Exercise material:
____________________

Lemma filter_negb_perm {A B} `{EqDecision B} (f : A → B) (l : list A) (b : list B) :
  NoDup (map f l) → NoDup b → b ⊆ map f l →
  map f (List.filter (λ x, negb (bool_decide (f x ∈ b))) l) ++ b ≡ₚ map f l.
Proof.
  intros Hl Hb Hsub. apply NoDup_Permutation.
  - apply NoDup_app. split_and!; [|intros x (y & [_ Hy]%filter_elem & <-)%map_elem; by breflect|done].
    clear Hsub. induction l as [|x l IH]; simpl in *; [done|]. apply NoDup_cons in Hl as [Hn Hd].
    destruct (negb _); simpl; [|auto]. apply NoDup_cons. split; [|auto].
    intros (y & [Hy _]%filter_elem & E)%map_elem. apply Hn, map_elem. eauto.
  - done.
  - intros x. rewrite elem_of_app. split.
    + intros [(y & [Hy _]%filter_elem & <-)%map_elem|Hx]; [apply map_elem; eauto|auto].
    + intros (y & Hy & <-)%map_elem. destruct (decide (f y ∈ b)); [by right|left].
      apply map_elem. exists y. split; [|done]. apply filter_elem. split; [done|].
      by rewrite negb_true_iff, bool_decide_eq_false.
Qed.

Lemma merged_ids l fl : retried l fl → map tt_node_id (merged l fl) ≡ₚ map ev_id l.
Proof.
  intros [_ Hnd Hfd Hf]. unfold merged, merge_flaky_timings. rewrite map_app, map_map. simpl.
  change (map (λ x, tt_node_id (flaky_timing x)) fl) with (map fl_id fl).
  assert (map tt_node_id (map timing_of l) = map ev_id l) as E by (by rewrite map_map).
  rewrite <-E. apply (filter_negb_perm tt_node_id); [by rewrite E|done|].
  rewrite E. intros id (f & Hfin & <-)%map_elem. destruct (Hf f Hfin) as (_ & e & He & Ei & _).
  rewrite <-Ei. apply map_elem. eauto.
Qed.

(** The transition with the collected items in any order, and any session. *)
Lemma retry_any_order max items l s w :
  Forall (λ e, not_flaky (ev_outcome e) = true) l → NoDup (map ev_id l) → NoDup (map node_id items) →
  ∃ fl w', retried l fl ∧
    retry_trace max w (identify_failed_items items (map timing_of l)) fl w' ∧
    retry run_timed max false items (map timing_of l) s w =
      (merged l fl, fold_left complete (flaky_events fl) s, w').
Proof.
  intros Hnf Hnd Hitems.
  assert (∃ fl w', retry_trace max w (identify_failed_items items (map timing_of l)) fl w' ∧
    retry run_timed max false items (map timing_of l) s w =
      (merged l fl, fold_left complete (flaky_events fl) s, w')) as (fl & w' & Ht & E).
  { unfold retry. rewrite orb_false_r. destruct (Nat.eqb_spec max 0) as [->|Hmax].
    { exists [], w. rewrite merged_nil. split; [apply trace_zero|done]. }
    destruct (run_retries run_timed max w (identify_failed_items items (map timing_of l))) as [r w'] eqn:E.
    destruct (run_retries_spec _ _ _ _ _ _ E) as (fl & Ht & H1 & H2 & H3). simpl in H1, H2, H3.
    exists fl, w'. split; [done|]. destruct (identify_failed_items _ _) as [|f fs].
    - inversion Ht; subst. by rewrite merged_nil.
    - by rewrite E, H1, H2, H3. }
  exists fl, w'. split; [|done]. pose proof (trace_sublist _ _ _ _ _ Ht) as Hsub. split; [done|done| |].
  - assert (map fl_id fl = map (λ f, node_id f.1) (map (λ f, f.1.1) fl)) as -> by (by rewrite map_map).
    eapply sublist_NoDup; [|exact (fmap_sublist (λ f : TestItem * OutcomeKind.t, node_id f.1) _ _ Hsub)].
    by apply identify_ids_NoDup.
  - intros f Hf. assert (f.1.1 ∈ identify_failed_items items (map timing_of l)) as Hin.
    { eapply elem_of_sublist; [|exact Hsub]. apply map_elem. eauto. }
    destruct f as [[[i k] m] d]. simpl in Hin. apply identify_elem in Hin as [_ Hk].
    apply failed_map_lookup in Hk as (t & (e & He & <-)%map_elem & Hid & Hko & Hret);
      [|by rewrite map_map]. split; [done|]. by exists e.
Qed.

(** C5: The retry phase composes with the report.  In order, each failure of
    the run is tried again until its first run that is not a hard failure, at
    most [max] times, and becomes flaky exactly when there is one; the merged
    timings hold every test of the run exactly once, flaky where the retry
    succeeded and unchanged elsewhere; and the exit code is that of the
    failures that stand, so a run whose failures all pass on retry exits 0 and
    every other failing run still fails. *)
Theorem retry_phase_end_to_end n max items l w errs :
  Forall (λ e, not_flaky (ev_outcome e) = true) l → NoDup (map ev_id l) →
  items = map (λ e, e.1.1) l →
  ∃ fl,
    let '(timings, session, w') :=
      retry run_timed max false items (map timing_of l) (run_session n l) w in
    retry_trace max w (failures l) fl w' ∧
    map tt_node_id timings ≡ₚ map ev_id l ∧
    (∀ e, e ∈ standing l fl → timing_of e ∈ timings) ∧
    (∀ f, f ∈ fl → flaky_timing f ∈ timings) ∧
    session = run_session n (l ++ flaky_events fl) ∧
    compute_exit_code (stats (session_record_strict_suite session)) errs false =
      if existsb (λ e, is_usage (ev_outcome e)) (standing l fl) then ExitCode.UsageError
      else if 0 <? errs then ExitCode.CollectErr
      else if existsb (λ e, TestOutcome.is_hard_failure (ev_outcome e)) (standing l fl) || (0 <? n)
      then ExitCode.Failure else ExitCode.Success.
Proof.
  intros Hnf Hnd ->.
  destruct (retry_shape n max l w Hnd) as (fl & w' & Ht & ->).
  assert (Hr : retried l fl) by by eapply trace_retried.
  exists fl. split_and!; try done.
  - by apply merged_ids.
  - intros e [He Hn]%standing_elem. apply elem_of_app. left. apply filter_elem. split.
    + apply map_elem. eauto.
    + by rewrite negb_true_iff, bool_decide_eq_false.
  - intros f Hf. apply elem_of_app. right. apply map_elem. eauto.
  - by rewrite (exit_code_standing n l fl errs false Hr).
Qed.
End Proofs.

(** A world that counts attempts: every test fails once more, then passes. *)
Definition toy_run (w : nat) (item : TestItem) : TestOutcome.t * f64 * nat :=
  (if w <? 1 then TestOutcome.Failed (diagnostic_sentinel "x") else TestOutcome.Passed None,
   f64_zero, S w).

Definition demo_run : list event :=
  [demo_ev "a" (TestOutcome.Failed (diagnostic_sentinel "x")); demo_ev "b" (TestOutcome.Passed None)].

Lemma retry_phase_end_to_end_witness :
  compute_exit_code (stats (session_record_strict_suite
    (retry toy_run 2 false (map (λ e, e.1.1) demo_run) (map timing_of demo_run)
       (run_session 0 demo_run) 0).1.2)) 0 false = ExitCode.Success ∧
  ∃ fl w', retry_trace toy_run 2 0 (failures demo_run) fl w' ∧
    (∀ f, f ∈ fl → flaky_timing f ∈
      (retry toy_run 2 false (map (λ e, e.1.1) demo_run) (map timing_of demo_run)
         (run_session 0 demo_run) 0).1.1).
Proof.
  split; [vm_compute; reflexivity|].
  destruct (retry_phase_end_to_end toy_run 0 2 (map (λ e, e.1.1) demo_run) demo_run 0 0)
    as (fl & H).
  - repeat constructor.
  - apply (bool_decide_unpack _). vm_compute. exact I.
  - reflexivity.
  - destruct (retry _ _ _ _ _ _ _) as [[timings session] w']. exists fl, w'.
    exact (conj (proj1 H) (proj1 (proj2 (proj2 (proj2 H))))).
Defined.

____________________

The lines above from the one with "0) as [->|Hmax]." through the one with "(** C5: The" are to be duplicated exactly, ends included, with nothing added.

Response:
  { unfold retry. rewrite orb_false_r. destruct (Nat.eqb_spec max 0) as [->|Hmax].
    { exists [], w. rewrite merged_nil. split; [apply trace_zero|done]. }
    destruct (run_retries run_timed max w (identify_failed_items items (map timing_of l))) as [r w'] eqn:E.
    destruct (run_retries_spec _ _ _ _ _ _ E) as (fl & Ht & H1 & H2 & H3). simpl in H1, H2, H3.
    exists fl, w'. split; [done|]. destruct (identify_failed_items _ _) as [|f fs].
    - inversion Ht; subst. by rewrite merged_nil.
    - by rewrite E, H1, H2, H3. }
  exists fl, w'. split; [|done]. pose proof (trace_sublist _ _ _ _ _ Ht) as Hsub. split; [done|done| |].
  - assert (map fl_id fl = map (λ f, node_id f.1) (map (λ f, f.1.1) fl)) as -> by (by rewrite map_map).
    eapply sublist_NoDup; [|exact (fmap_sublist (λ f : TestItem * OutcomeKind.t, node_id f.1) _ _ Hsub)].
    by apply identify_ids_NoDup.
  - intros f Hf. assert (f.1.1 ∈ identify_failed_items items (map timing_of l)) as Hin.
    { eapply elem_of_sublist; [|exact Hsub]. apply map_elem. eauto. }
    destruct f as [[[i k] m] d]. simpl in Hin. apply identify_elem in Hin as [_ Hk].
    apply failed_map_lookup in Hk as (t & (e & He & <-)%map_elem & Hid & Hko & Hret);
      [|by rewrite map_map]. split; [done|]. by exists e.
Qed.

(** C5: The retry phase composes with the report.  In order, each failure of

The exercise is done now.